I have been sick for almost 2 weeks now and just when I thought I was getting better, yesterday I felt really ill again. I took today off work even though I have NO sick time left in my sick bank. I feel like such a bad employee. My boss is old school and believes that no one should ever have a sick day in their entire career so I must be a complete failure to her.

Also, the work association I belong to (The BC association of medical radiation technologists) has not issued me my membership card yet, even though I needed to have it by today (so that my boss would not decrease my wages to a qualified but not registered status). I have e-mailed them asking them to fax the image of the card to her, but have not received a response.

Moving has come to a complete stand still as we have no shelving or storage for ANYTHING and I did not realise this until we actually took the place. Brad and I have been frantically trying to build shelving and storage units from Ikea and Home Depot, but we only have so much money and don't want to spend a ton on a rental unit. This is on top of painting, packing and moving in itself. My sister-in-law is also moving in with us and has not helped us out one bit (except for painting her room, of coarse!)

I have creditors calling me up the yin yang and I can't tell them for sure that payments can be made as Brad and I are broke!
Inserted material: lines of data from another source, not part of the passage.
Lemma wait_event_ok i k E pk pos fuel : forall s,
  standing i k E pk s ->
  wp (wait_event cfg crc32 heartbeat_interval_us master_heartbeat_period env fuel (path cfg i) pos)
    (fun _ s' => standing i k E pk s') (standing i k E pk) s.
Proof.
  destruct (path_index i) as [n Hn].
  induction fuel as [|fuel IH]; intros s Hs; cbn [wait_event]; unfold running; wps; apply wp_observe; intros _; wps.
  all: destruct (_ && _); cbn [negb]; wps; [|by apply standing_tick].
  all: apply wp_observe; intros _; apply wp_bind, (wp_lift _ n); [by rewrite Hn|].
  all: destruct (behind_current_pos _ _ _); wps; [apply wp_observe; intros _; wps; by repeat apply standing_tick|].
  all: eapply (wp_mono _ (fun _ s' => standing i k E pk s') _ (standing i k E pk));
    [destruct (_ =? 0); wps; [by repeat apply standing_tick|eapply wp_mono; [by apply (heartbeat_ok pos i k E pk); repeat apply standing_tick|by intros ? ? [? _]|done]]| |done].
  all: intros r s' Hs'; destruct (bool_decide _); cbn [negb]; wps; [|done]; first [done|by apply IH].
Qed.


Lemma path_no_nul i : 0 < i -> 0 ∉ path cfg i.
Proof. intros Hi. apply (text_ok_not_in [0; 9; 10]); [apply (binlog_path_text cfg u); [done|lia]|by left]. Qed.

Lemma strcmp_path i j : 0 < i <= LLONG_MAX -> 0 < j <= LLONG_MAX -> strcmp_eq (path cfg i) (path cfg j) = true -> i = j.
Proof. intros Hi Hj. unfold strcmp_eq. rewrite !cstr_id by (apply path_no_nul; lia). rewrite beq_true. apply path_inj; lia. Qed.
Last night we had a meeting with my step-son's school and we were informed that, after much psychological testing, he has some severe learning disabilities associated with memory and processing, and he has ADHD (which makes a ton of sense but his mother insists on him not being treated with medication, which we were told would cause a huge struggle for him with social issues and learning).

My weight is at an all time high and I DO NOT want to do anything about it as I know I'll fail at it. I KNOW I will as I have a sickness with food. I am a constant over-eater. I can't help myself. There is no plan or magic pill that will ever help me with my weight until I can find a way of not having an addiction to food. I may lose the weight but I will always gain it back until I figure out how to conquer this demon.
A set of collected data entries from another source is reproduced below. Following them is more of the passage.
(** ** A concrete service *)

Definition v_cfg : storage_config := sample_config true.
Definition v_snap : snapshot := mkSnap sample_disk [sample_row] [sample_open].
Definition v_batches : list (list ObLogEvent) := [sample_events; sample_transaction].

Lemma v_core : snap_ok v_cfg sample_crc 1 v_snap.
Proof.
  split.
  - by_compute.
  - apply Forall_singleton. split; [by_compute|by_compute| |].
    + eexists _, _, _, _, _. split; [reflexivity|]. split; [|reflexivity]. split; [by eexists|by_compute].
    + intros [|[|k]] ev Hk; [injection Hk as <-; by vm_compute..|done].
  - intros [|j] evs; [|done]. intros [= <-]. apply holds_kept. exact (di_holds _ _ _ _ _ _ sample_disk_inv).
  - intros i f Hi Hf. destruct (decide (i = 1)) as [->|]; [by_compute|]. unfold v_snap, sample_disk in Hf. cbn [sn_disk st_files] in Hf.
    apply lookup_singleton_Some in Hf as [E _]. apply path_inj in E; unfold LLONG_MAX in *; lia.
  - unfold v_snap, sample_disk. cbn [sn_disk st_files]. apply lookup_singleton_ne. by vm_compute.
  - exact (di_index _ _ _ _ _ _ sample_disk_inv).
  - exists 1. split; [lia|]. split; [done|]. split; [by_compute|]. intros [|n] r; [intros [= <-]; by_compute|done].
Qed.

Lemma v_serving : serving v_cfg sample_crc 1 0 v_snap sample_allocator sample_open [].
Proof.
  assert (~ complete sample_open) as Hn by (intros (ev & [= <-] & H); by vm_compute in H).
  split; [exact v_core|split; [exact v_core|exact sample_disk_inv|done..]|done|split; by_compute|vm_compute; reflexivity].
Qed.

Definition v_ran : Allocator * SerializeEvent * Disk :=
  match run_batch v_cfg sample_crc sample_events sample_allocator idle sample_disk with
  | Done x => x
  | Crash => (sample_allocator, idle, sample_disk)
  end.
Definition v_allocator : Allocator := Eval vm_compute in v_ran.1.1.
Definition v_batch : SerializeEvent := Eval vm_compute in v_ran.1.2.

Lemma v_roomy : roomy v_cfg sample_crc v_batches sample_allocator idle sample_disk.
Proof.
  cbn [v_batches roomy]. split; [split; [split; by_compute|by_compute..|]|].
  { vm_compute. repeat (apply Forall_cons; split; [done|]). by apply Forall_nil. }
  replace (run_batch v_cfg sample_crc sample_events sample_allocator idle sample_disk) with (Done (v_allocator, v_batch, v_ran.2)) by (vm_compute; reflexivity).
  split; [split; [split; by_compute|by_compute..|]|].
  { vm_compute. repeat (apply Forall_cons; split; [done|]). by apply Forall_nil. }
  by destruct (run_batch _ _ _ _ _ _) as [[[]]|].
Qed.

(** A dumper that sees one more state of the history at each look. *)
Definition v_seen (h : list snapshot) (t : nat) : nat := (t `min` pred (length h))%nat.
Definition v_env (h : list snapshot) (t : nat) : World :=
  let s := default v_snap (h !! v_seen h t) in mkWorld (st_files (sn_disk s)) (st_index (sn_disk s)) true false true.

Lemma v_observes h s : observes (h ++ [s]) (v_env (h ++ [s])) (v_seen (h ++ [s])).
Proof.
  split; [unfold v_seen; lia| |done|done]. intros t.
  destruct (lookup_lt_is_Some_2 (h ++ [s]) (v_seen (h ++ [s]) t)) as [x Hx]; [unfold v_seen; rewrite length_app; cbn; lia|].
  exists x. split; [done|]. unfold v_env. by rewrite Hx.
Qed.

Lemma v_fresh log : fresh v_cfg sample_crc log false [] 0 (s_dumper false [] 0 (binlog_name v_cfg 1) 4).
Proof.
  split; [split; [reflexivity|split; [reflexivity|split; [reflexivity|constructor]]]|reflexivity|reflexivity|].
  right. exists 1, 0%nat. split; [unfold LLONG_MAX; lia|]. split; [lia|]. split; [reflexivity|]. split; reflexivity.
Qed.

Lemma replica_receives_batches_witness :
  exists all a' b' l s', run_batches v_cfg sample_crc v_batches sample_allocator idle sample_disk = Done (a', b', sn_disk s') /\
    evolves v_cfg sample_crc 1 v_snap l s' /\ erase <$> all = erase <$> mjoin v_batches /\ Forall (fun ev => is_filter ev = false) all /\
    let Q := replicated v_cfg sample_crc 1 l s' (v_seen (l ++ [s'])) false [] (payload (mjoin [sample_open]) ++ unfiltered all) in
    wp (run v_cfg sample_crc 0 [] [] (v_env (l ++ [s'])) 2 100) (fun _ => Q) Q (s_dumper false [] 0 (binlog_name v_cfg 1) 4).
Proof.
  destruct (replica_receives_batches v_cfg sample_crc sample_uuid sample_config_ok 1 v_batches v_snap sample_allocator idle sample_open [])
    as (all & a' & b' & l & s' & E & Hev & He & Hk & H).
  - exact v_serving.
  - by_compute.
  - exact v_roomy.
  - by_compute.
  - by_compute.
  - exists all, a', b', l, s'. do 3 (split; [done|]). split; [|apply (H _ _ false [] 0 _ _ _ _ _ _ (v_observes l s') (Forall_nil_2 _)); [|done|lia]; exact (v_fresh _)].
    apply Forall_lookup. intros n ev Hn. apply (f_equal (fun l => l !! n)) in Hk. rewrite list_lookup_fmap, Hn in Hk.
    change (keeps sample_allocator (mjoin v_batches)) with (replicate (length (mjoin v_batches)) true) in Hk. symmetry in Hk.
    apply lookup_replicate in Hk as [Hk _]. by destruct (is_filter ev).
Defined.

(** Run, with the dumper at the end: both files, all five transactions. *)
Example v_dump :
  match run_batches v_cfg sample_crc v_batches sample_allocator idle sample_disk with
  | Done (_, _, d) =>
      kinds (run v_cfg sample_crc 0 [] [] (fun _ => mkWorld (st_files d) (st_index d) true false true) 2 40 (s_dumper false [] 0 (binlog_name v_cfg 1) 4))
      = Some (true, [0; 15; 35; 33; 2; 16; 33; 2; 16; 33; 2; 16; 4; -1; 0; 15; 35; 33; 2; 16; 33; 2; 16; -1])
  | Crash => False
  end.
Proof. vm_compute. reflexivity. Qed.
I am supposed to be this wonderful, love-giving, hope-filling Christian woman and I am definitely not her. I am a horrible representative of what a Christian should be. I don't sing anymore, I swear, I smoke, and lately I love getting drunk.

Yes, I feel like a failure...again...(I'm sure you're all so sick of hearing me say that)
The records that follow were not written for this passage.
Lemma enum_column m i data d : getType m = OB_TYPE_ENUM -> zlen (getValuesOfEnumSet m) < 65536 -> getValuesOfEnumSet m !! i = Some data -> (0 ∉ data) ->
  (forall j e, (j < i)%nat -> getValuesOfEnumSet m !! j = Some e -> (0 ∉ e) /\ ~ e `prefix_of` data) -> column_ok m (VEnum (Z.of_nat i + 1)) data d.
Proof using.
  intros Hty Hz Hi H0 Hj. set (array := getValuesOfEnumSet m) in *. assert (Z.of_nat i < zlen array) as Hlt by (apply lookup_lt_Some in Hi; unfold zlen; lia).
  assert (enum_index array data 0 = Some (Z.of_nat i)) as He by (rewrite (enum_index_ok array data i 0 Hi); [done|]; intros j e Hl Hje; destruct (Hj j e Hl Hje) as [He0 Hp]; destruct (same_start e data) eqn:Es; [|done]; by apply same_start_prefix in Es).
  set (w := if 255 <? zlen array then 2%nat else 1%nat). assert (Z.of_nat i + 1 < 256 ^ Z.of_nat w) as Hw by (unfold w; destruct (Z.ltb_spec 255 (zlen array)); [change (256 ^ Z.of_nat 2) with 65536|change (256 ^ Z.of_nat 1) with 256]; lia).
  assert (col_data_type m = OB_TYPE_STRING) as Hct by (unfold col_data_type; by rewrite Hty).
  assert ((if 255 <? zlen array then 2 else 1) = Z.of_nat w) as Ew by (unfold w; by destruct (255 <? zlen array)).
  apply (single_ok m _ _ _ [OB_TYPE_ENUM; Z.of_nat w] (le_split w (Z.of_nat i + 1))).
  - unfold set_column_metadata. rewrite Hty. cbn -[zlen]. fold array. by rewrite Ew.
  - by rewrite Hct.
  - transitivity (convert_binlog_enum m data); [unfold DataType.get_column_val_bytes; by rewrite Hty|]. unfold convert_binlog_enum. fold array. rewrite He. unfold w. destruct (Z.ltb_spec 255 (zlen array)), (Z.ltb_spec (zlen array) 256); try lia; by rewrite ?int1store_le, ?int2store_le.
  - intros rest. rewrite Hct, zlen_le_split. done.
  - rewrite Hct. change (decode_cell fuel OB_TYPE_STRING [OB_TYPE_ENUM; ?k] ?v) with (Some (VEnum (le_combine v))). by rewrite le_split_small by lia.
Qed.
What's the point of life? I am so hopeless and feel so helpless. I hate my life and want to end it so badly, but there are so many implications associated with it that it overwhelms me even more. There is no rest, no peace, no comfort, no love...I am supposed to be a &%$*ing Christian!!! What the hell is wrong with me?

Where are you God?

5 comments:

Bleeding Heart said...

I am so sorry for your pain and frustrations..Nothing is wrong with you! You are human for goodness sakes...Don't be so hard on yourself. :)

We all get drunk or have gotten drunk, a lot of people smoke or do worse...

You are a good Christian...My goodness...I could tell you stories about me...

I was pregnant at 18 years old before marriage, I married the guy for the Child's sake and so she wouldn't be born out of wedlock...didn't marry for LOVE!

I then got divorced...moved in with my NOW husband (Boyfriend at the time) with THREE kids and we lived together for three years BEFORE we got married...We finally did get married :)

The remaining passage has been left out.